In other developments in the intelligence community, Zodiac News reports that the North American Air Defense Command, having not seen any enemy bombers cross its radar screens recently. has turned its technical know-how against smaller private planes winging across the border from Mexico with a deadly cargo of (you guessed it) marijuana. . . Farther south. Henry the Traveler will soon be trying to work something out with Panama, which has decided it would like its canal back and has the support of most of Latin America, even Brazil...October brought to northern Argentina the reality of full-scale guerrilla warfare, being waged by two well-armed liberation movements. . . OPEC member Venezuela is in conference with Vietnamese leaders on the fine points of nationalizing foreign oil holdings.

On the other side of the Atlantic, with Generalissimo Franco apparently down for the count and most of Spain's neighbors up in arms over the recent executions of Iberian patriots, Morocco's rulers have decided the time is ripe to annex the Spanish Sahara. The proposed method is that 300,000 Moroccans should walk quietly across the border together, unarmed, to announce the change in authority. A native liberation movement in the Sahara, however, has indicated its intentions of providing a lively welcome for the invaders.
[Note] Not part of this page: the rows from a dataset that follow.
Lemma lease_expiry_Ok rd ttl (st st' : Substrate) e : lease_expiry rd ttl st = (st', Ok e) →
  st' = st ∧ (rd_now rd < e ≤ rd_now rd + 31536000)%Z ∧ (e ≤ i64_max)%Z.
Proof.
  unfold lease_expiry. intros (st1 & [] & [Hb%bool_decide_eq_true ->]%check_Ok & H)%bind_inv.
  apply bind_inv in H as (st2 & [] & [Hm%bool_decide_eq_true ->]%check_Ok & [= <- <-]). split_and!; (done || lia).
Qed.

(** A lease that is granted or renewed is for the caller, starts to count
    now and ends within a year: however large the time to live asked for, the
    expiry neither overflows nor lies in the past. *)
Lemma lease_bounded rd kp req params st l st' :
  req = LeaseAcquire_ ∨ req = LeaseRenew → serve rd kp req params st = (st', Ok (ALease l)) →
  lease_holder l = param_str params "holder"
  ∧ (rd_now rd < lease_expires_at l ≤ rd_now rd + 31536000)%Z ∧ (lease_expires_at l ≤ i64_max)%Z
  ∧ leases (sb_actions st') !! param_str params "action_id" = Some l.
Proof.
  intros [-> | ->] H; simpl in H; apply bind_inv in H as (st0 & l0 & H & [= <- <-]).
  - apply bind_inv in H as (? & e & (-> & He)%lease_expiry_Ok & H).
    apply bind_inv in H as (st1 & [|l] & (t & E & ->)%zoom_statement_Ok & H); [done|].
    apply bind_inv in H as (st2 & [] & Hem & [= <- <-]).
    destruct (emit_only_events rd LEASE_ACQUIRE (param_str params "holder")
      [param_str params "action_id"; param_str params "holder"] (set_actions t st)) as [ev Hev].
    rewrite Hev in Hem. injection Hem as <-. unfold lease_acquire, lease_write in E.
    destruct (lease_blocked _ _ _ _); [done|]. destruct (actions _ !! _); [|done]. injection E as <- <-. simpl.
    rewrite lookup_insert_eq. split_and!; (done || lia).
  - apply bind_inv in H as (? & e & (-> & He)%lease_expiry_Ok & H).
    apply bind_inv in H as (st1 & [l|] & (t & [= E] & ->)%zoom_statement_Ok & H); [|done].
    apply bind_inv in H as (st2 & [] & Hem & [= <- <-]).
    destruct (emit_only_events rd LEASE_RENEW (param_str params "holder")
      [param_str params "action_id"; param_str params "holder"] (set_actions t st)) as [ev Hev].
    rewrite Hev in Hem. injection Hem as <-. unfold lease_renew in E.
    destruct (leases _ !! _) as [l0|]; [|done]. case_decide; [|done]. injection E as <- <-. simpl.
    rewrite lookup_insert_eq. split_and!; (done || lia).
Qed.
End requests.


(* ------------------------------------------------------------------ *)
(** * What a recorded hash identifies *)

Definition unit_separator : string := String (Ascii.ascii_of_N 31) "".

Lemma identity_bytes_cons p q l : identity_bytes (p :: q :: l) = str_bytes p ++ FIELD_SEP :: identity_bytes (q :: l).
Proof. done. Qed.

(** What the recorded hash commits to. Lists of parts without the
    separator have the same bytes only when they are the same list; but the
    parts are free text, and moving the border of two parts past a separator
    changes the parts and not the bytes: the recipient and the subject of a
    recorded signal are not determined. *)
Lemma identity_binding :
  (∀ p q, p ≠ [] → q ≠ [] → Forall separator_free p → Forall separator_free q →
     identity_bytes p = identity_bytes q → p = q)
  ∧ (∀ id from a b c ty,
       identity_bytes [id; from; a; b +:+ unit_separator +:+ c; ty]
       = identity_bytes [id; from; a +:+ unit_separator +:+ b; c; ty]).
Proof.
  split.
  - induction p as [|x p IH]; intros q Hp Hq Fp Fq E; [done|]. destruct q as [|y q]; [done|].
    apply Forall_cons in Fp as [Hx Fp], Fq as [Hy Fq]. destruct p as [|x' p], q as [|y' q].
    + by apply str_bytes_inj in E as ->.
    + rewrite identity_bytes_cons in E. simpl in E. destruct Hx. rewrite E. apply elem_of_app. right. left.
    + rewrite identity_bytes_cons in E. simpl in E. destruct Hy. rewrite <-E. apply elem_of_app. right. left.
    + rewrite !identity_bytes_cons in E. apply split_at_separator in E as [->%str_bytes_inj E]; [|done..].
      f_equal. by apply IH.
  - intros id from a b c ty. rewrite !identity_bytes_cons, !str_bytes_app. change (str_bytes unit_separator) with [FIELD_SEP].
    rewrite <-!app_assoc. reflexivity.
Qed.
As the turmoil in Portugal continues unabated, Earth News notes pointedly  that the Pentagon has an especially keen interest in holding on to its air bases in the Portuguese Azores, which occupy a strategic military position in the Atlantic. . . Also in the balance is the wealth of raw materials contained in Angola, which the much-messed-with progressive government in the Portuguese motherland has promised its independence. Two of the three so-called "rival liberation movements" scrambling for the upper hand are reportedly receiving support from our old friends, the CIA. The Black Panther reports that lan Smith's white supremacist government in Zimbabwe (Rhodesia) is considering the nation's black majority a separate state. .
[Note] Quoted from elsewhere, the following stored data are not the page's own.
(** C3. For every tag, [FindTextureID] scans the loaded textures in
    registration order: it returns the texture ID (converted to [int]) of
    the first entry whose tag equals the given tag, and -1 when no loaded
    texture has that tag; [FindTextureSlot] returns that entry's index
    instead of its ID, and -1 in the same case. *)
Theorem FindTextureID_FindTextureSlot_linear_scan (s : SceneManager) (tag0 : string) :
  registry_ok s ->
  (forall i e,
      loaded s i e -> tag e = tag0 ->
      (forall j e', loaded s j e' -> j < i -> tag e' <> tag0) ->
      FindTextureID s tag0 = Ok (int_of_GLuint (ID e)) /\
      (0 <= ID e < 2 ^ 31 -> FindTextureID s tag0 = Ok (ID e)) /\
      FindTextureSlot s tag0 = Ok i)
  /\
  ((forall i e, loaded s i e -> tag e <> tag0) ->
   FindTextureID s tag0 = Ok (-1) /\ FindTextureSlot s tag0 = Ok (-1)).
Proof.
  intros Hok.
  destruct (FindTexture_scan s tag0 Hok)
    as [(i0 & e0 & Hl0 & Ht0 & Hfirst0 & HID & Hslot)|(Hnone & HID & Hslot)].
  - split.
    + intros i e Hl Ht Hfirst.
      assert (i = i0) as ->.
      { destruct (Z.lt_trichotomy i i0) as [Hlt|[Heq|Hgt]]; [|exact Heq|].
        - exfalso. exact (Hfirst0 i e Hl Hlt Ht).
        - exfalso. apply (Hfirst i0 e0 Hl0); [lia|exact Ht0]. }
      assert (e = e0) as ->.
      { destruct Hl as [_ Hl], Hl0 as [_ Hl0]. congruence. }
      split; [exact HID|]. split; [|exact Hslot].
      intros Hsmall. rewrite HID. now rewrite int_of_GLuint_small.
    + intros Hnone. exfalso. exact (Hnone i0 e0 Hl0 Ht0).
  - split.
    + intros i e Hl Ht _. exfalso. exact (Hnone i e Hl Ht).
    + intros _. split; assumption.
Qed.

Lemma FindTextureID_FindTextureSlot_linear_scan_witness :
  registry_ok two_textures /\
  FindTextureID two_textures "wood" = Ok 9 /\
  FindTextureSlot two_textures "wood" = Ok 1 /\
  FindTextureID two_textures "grass" = Ok (-1) /\
  FindTextureSlot two_textures "grass" = Ok (-1).
Proof.
  assert (Hok : registry_ok two_textures) by (unfold registry_ok; simpl; lia).
  split; [exact Hok|].
  destruct (FindTextureID_FindTextureSlot_linear_scan two_textures "wood" Hok)
    as [Hfound _].
  destruct (FindTextureID_FindTextureSlot_linear_scan two_textures "grass" Hok)
    as [_ Hmissing].
  destruct (Hfound 1 {| ID := 9; tag := "wood" |}) as (_ & HID & Hslot).
  - split; [simpl; lia|reflexivity].
  - reflexivity.
  - intros j e' [Hj Hl] Hlt. assert (j = 0) as -> by lia.
    simpl in Hl. injection Hl as <-. discriminate.
  - destruct Hmissing as [HID' Hslot'].
    + intros i e [Hi Hl]. simpl in Hi.
      assert (i = 0 \/ i = 1) as [-> | ->] by lia;
        simpl in Hl; injection Hl as <-; discriminate.
    + repeat split; auto.
Defined.

(** ** The material registry *)

Lemma FindMaterial_loop_first (l : list OBJECT_MATERIAL) (tag0 : string)
    (material : OBJECT_MATERIAL) :
  FindMaterial_loop l tag0 material =
    match first_material l tag0 with
    | Some m => assign_material m material
    | None => material
    end.
Proof.
  induction l as [|m rest IH]; [reflexivity|].
  cbn [FindMaterial_loop first_material]. unfold compare_eq0.
  destruct (String.eqb (mtag m) tag0); [reflexivity|exact IH].
Qed.

Lemma first_material_None (l : list OBJECT_MATERIAL) (tag0 : string) :
  first_material l tag0 = None <-> (forall m, In m l -> mtag m <> tag0).
Proof.
  induction l as [|m rest IH]; cbn [first_material].
  - split; [intros _ m []|reflexivity].
  - destruct (String.eqb_spec (mtag m) tag0) as [Heq|Hne].
    + split; [discriminate|]. intros H. exfalso. apply (H m); [now left|exact Heq].
    + rewrite IH. split.
      * intros H m' [<-|Hin]; [exact Hne|now apply H].
      * intros H m' Hin. apply H. now right.
Qed.

(** What [FindMaterial] returns: [true] as soon as any material is
    defined, whatever the tag; the output parameter receives the numeric
    fields of the first material with the tag, and is left as it was when
    there is none. *)
Lemma FindMaterial_result (s : SceneManager) (tag0 : string)
    (material : OBJECT_MATERIAL) :
  FindMaterial s tag0 material =
    (negb (Z.of_nat (length (m_objectMaterials s)) =? 0),
     match first_material (m_objectMaterials s) tag0 with
     | Some m => assign_material m material
     | None => material
     end).
Proof.
  unfold FindMaterial.
  destruct (Z.eqb_spec (Z.of_nat (length (m_objectMaterials s))) 0) as [H0|Hn0].
  - destruct (m_objectMaterials s); [reflexivity|simpl in H0; lia].
  - now rewrite FindMaterial_loop_first.
Qed.

(** C2 (defect of the code). With "metal" and "wood" defined and the tag
    "glass" defined nowhere, [FindMaterial] returns [true] and leaves the
    output parameter as the caller passed it: the value returned does not
    tell whether the tag was found. *)
Theorem FindMaterial_undefined_tag_returns_true :
  ~ material_defined materials_defined "glass" /\
  FindMaterial materials_defined "glass" caller_material = (true, caller_material).
Proof.
  split.
  - intros (m & Hin & Htag). simpl in Hin.
    destruct Hin as [<-|[<-|[]]]; discriminate.
  - reflexivity.
Qed.

(** C7. After [DefineObjectMaterials] on an empty material registry the
    registry holds exactly two entries, in this order: "metal" (shininess
    64.0, specular color (0.5, 0.5, 0.5)) and "wood" (shininess 16.0,
    specular color (0.1, 0.1, 0.1)), each with its ambient color, ambient
    strength, diffuse color, specular color and shininess; nothing else of
    the object changes and no external call is made. *)
Theorem DefineObjectMaterials_two_entries (w : World) :
  m_objectMaterials (this w) = [] ->
  m_objectMaterials (this (DefineObjectMaterials w)) =
    [ {| ambientColor := Vec3 0.3 0.1 0.1; ambientStrength := 0.1;
         diffuseColor := Vec3 0.3 0.3 0.3; specularColor := Vec3 0.5 0.5 0.5;
         shininess := 64.0; mtag := "metal" |};
      {| ambientColor := Vec3 0.1 0.1 0.1; ambientStrength := 0.1;
         diffuseColor := Vec3 0.3 0.3 0.3; specularColor := Vec3 0.1 0.1 0.1;
         shininess := 16.0; mtag := "wood" |} ] /\
  m_textureIDs (this (DefineObjectMaterials w)) = m_textureIDs (this w) /\
  m_loadedTextures (this (DefineObjectMaterials w)) = m_loadedTextures (this w) /\
  m_pShaderManager (this (DefineObjectMaterials w)) = m_pShaderManager (this w) /\
  trace (DefineObjectMaterials w) = trace w.
Proof.
  intros Hempty. unfold DefineObjectMaterials, push_back, set_this, set_objectMaterials.
  cbn. rewrite Hempty. repeat split.
Qed.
Remember the grisly wire reports from Cambodia shortly after the U.S. and Lon Nol got the boot from the Khmer Rouge? Well, the Indochina Resource Center has offered a few explanations: according to its recent report, some 15,000 people, mostly small children, did starve to death in Phnom Penh in the last months of the puppet regime...The wartime population of Phnom Penh was swollen to several times its normal size by refugees from American bombing in the countryside, but the U.S. decided the cargo space in its planes was needed for munitions, so the city ran out of rice....After the liberation, says the report, three million people were sent back to the countryside, in an orderly manner, so that they might be able to feed themselves and assume a productive role in the new economy.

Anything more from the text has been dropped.